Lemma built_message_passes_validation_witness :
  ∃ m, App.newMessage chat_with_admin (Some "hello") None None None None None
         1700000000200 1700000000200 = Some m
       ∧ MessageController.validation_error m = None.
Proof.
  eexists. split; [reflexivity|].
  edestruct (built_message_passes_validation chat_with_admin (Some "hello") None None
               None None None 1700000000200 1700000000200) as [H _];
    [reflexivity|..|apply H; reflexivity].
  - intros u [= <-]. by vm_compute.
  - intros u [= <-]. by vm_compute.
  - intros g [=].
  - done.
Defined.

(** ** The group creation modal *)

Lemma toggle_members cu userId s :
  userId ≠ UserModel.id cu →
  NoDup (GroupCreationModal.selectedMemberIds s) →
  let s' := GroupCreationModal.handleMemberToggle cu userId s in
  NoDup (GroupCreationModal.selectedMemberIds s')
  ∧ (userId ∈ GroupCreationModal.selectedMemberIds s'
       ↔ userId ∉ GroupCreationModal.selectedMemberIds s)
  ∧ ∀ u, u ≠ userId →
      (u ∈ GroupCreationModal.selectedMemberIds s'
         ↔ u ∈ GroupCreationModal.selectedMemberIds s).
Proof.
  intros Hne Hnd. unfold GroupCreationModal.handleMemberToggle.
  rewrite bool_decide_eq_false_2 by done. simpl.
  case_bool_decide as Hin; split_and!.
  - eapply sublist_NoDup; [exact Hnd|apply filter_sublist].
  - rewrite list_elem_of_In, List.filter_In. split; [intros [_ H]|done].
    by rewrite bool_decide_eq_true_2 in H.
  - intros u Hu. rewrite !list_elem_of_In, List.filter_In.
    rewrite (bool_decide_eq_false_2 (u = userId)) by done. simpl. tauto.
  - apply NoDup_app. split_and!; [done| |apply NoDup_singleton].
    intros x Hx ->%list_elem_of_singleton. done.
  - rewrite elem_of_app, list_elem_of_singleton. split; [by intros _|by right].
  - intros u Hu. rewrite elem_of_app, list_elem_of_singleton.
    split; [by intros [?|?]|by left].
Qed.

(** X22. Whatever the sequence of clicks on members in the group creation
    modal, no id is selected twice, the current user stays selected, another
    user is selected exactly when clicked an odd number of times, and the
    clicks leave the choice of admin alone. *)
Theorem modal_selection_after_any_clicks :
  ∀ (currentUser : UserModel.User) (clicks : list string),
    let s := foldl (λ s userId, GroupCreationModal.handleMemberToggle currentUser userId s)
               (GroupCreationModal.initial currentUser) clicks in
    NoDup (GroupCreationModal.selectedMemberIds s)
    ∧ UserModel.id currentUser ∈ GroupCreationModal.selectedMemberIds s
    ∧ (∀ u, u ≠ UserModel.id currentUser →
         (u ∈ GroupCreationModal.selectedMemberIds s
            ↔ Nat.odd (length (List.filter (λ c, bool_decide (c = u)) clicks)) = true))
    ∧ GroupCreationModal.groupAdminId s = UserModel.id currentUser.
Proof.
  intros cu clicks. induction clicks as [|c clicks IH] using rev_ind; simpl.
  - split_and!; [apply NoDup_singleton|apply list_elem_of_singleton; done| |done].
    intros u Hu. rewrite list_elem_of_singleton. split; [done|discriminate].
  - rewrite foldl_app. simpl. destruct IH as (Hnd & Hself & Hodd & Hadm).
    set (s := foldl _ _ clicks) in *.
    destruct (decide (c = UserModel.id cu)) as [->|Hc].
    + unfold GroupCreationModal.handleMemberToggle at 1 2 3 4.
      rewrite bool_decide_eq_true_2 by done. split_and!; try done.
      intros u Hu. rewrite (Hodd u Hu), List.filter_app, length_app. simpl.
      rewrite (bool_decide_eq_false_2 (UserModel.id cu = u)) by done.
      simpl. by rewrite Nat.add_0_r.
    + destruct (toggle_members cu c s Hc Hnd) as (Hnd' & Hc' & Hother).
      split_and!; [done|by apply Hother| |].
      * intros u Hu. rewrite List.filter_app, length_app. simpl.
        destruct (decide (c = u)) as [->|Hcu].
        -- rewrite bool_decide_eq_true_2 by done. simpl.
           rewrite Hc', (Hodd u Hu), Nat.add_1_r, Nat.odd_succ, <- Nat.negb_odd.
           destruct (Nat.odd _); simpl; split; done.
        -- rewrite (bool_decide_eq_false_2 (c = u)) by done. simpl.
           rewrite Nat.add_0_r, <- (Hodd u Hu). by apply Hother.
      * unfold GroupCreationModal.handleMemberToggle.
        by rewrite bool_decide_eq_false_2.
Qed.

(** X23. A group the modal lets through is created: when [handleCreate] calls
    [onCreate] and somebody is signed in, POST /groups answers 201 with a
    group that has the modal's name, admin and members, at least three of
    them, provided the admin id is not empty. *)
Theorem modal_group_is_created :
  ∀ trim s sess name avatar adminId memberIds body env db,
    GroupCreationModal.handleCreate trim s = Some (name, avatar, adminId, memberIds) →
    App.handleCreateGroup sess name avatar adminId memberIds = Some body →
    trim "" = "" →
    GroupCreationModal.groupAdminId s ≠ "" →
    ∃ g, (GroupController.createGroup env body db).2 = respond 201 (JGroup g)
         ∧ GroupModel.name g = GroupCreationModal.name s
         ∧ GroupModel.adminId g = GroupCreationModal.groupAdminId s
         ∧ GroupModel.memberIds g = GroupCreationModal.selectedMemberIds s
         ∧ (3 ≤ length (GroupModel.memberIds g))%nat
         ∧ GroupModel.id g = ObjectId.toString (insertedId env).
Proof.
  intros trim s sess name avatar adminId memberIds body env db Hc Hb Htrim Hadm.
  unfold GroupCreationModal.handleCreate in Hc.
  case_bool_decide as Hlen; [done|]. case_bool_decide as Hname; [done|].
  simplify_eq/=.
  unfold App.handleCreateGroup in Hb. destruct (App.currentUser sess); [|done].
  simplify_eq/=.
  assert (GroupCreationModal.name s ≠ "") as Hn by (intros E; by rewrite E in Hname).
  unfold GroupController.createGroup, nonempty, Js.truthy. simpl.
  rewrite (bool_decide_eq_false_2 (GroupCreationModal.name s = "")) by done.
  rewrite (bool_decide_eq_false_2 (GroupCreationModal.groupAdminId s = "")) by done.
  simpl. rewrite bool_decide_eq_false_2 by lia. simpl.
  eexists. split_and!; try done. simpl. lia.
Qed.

────────

PROBLEM STATEMENT »
Leave out every line above except those from the line with "g = GroupCreationModal.groupAdminId s" up to and including the line with "unfold GroupCreationModal.handleCreate in", and copy those exactly.

WRITTEN RESPONSE »
         ∧ GroupModel.adminId g = GroupCreationModal.groupAdminId s
         ∧ GroupModel.memberIds g = GroupCreationModal.selectedMemberIds s
         ∧ (3 ≤ length (GroupModel.memberIds g))%nat
         ∧ GroupModel.id g = ObjectId.toString (insertedId env).
Proof.
  intros trim s sess name avatar adminId memberIds body env db Hc Hb Htrim Hadm.
  unfold GroupCreationModal.handleCreate in Hc.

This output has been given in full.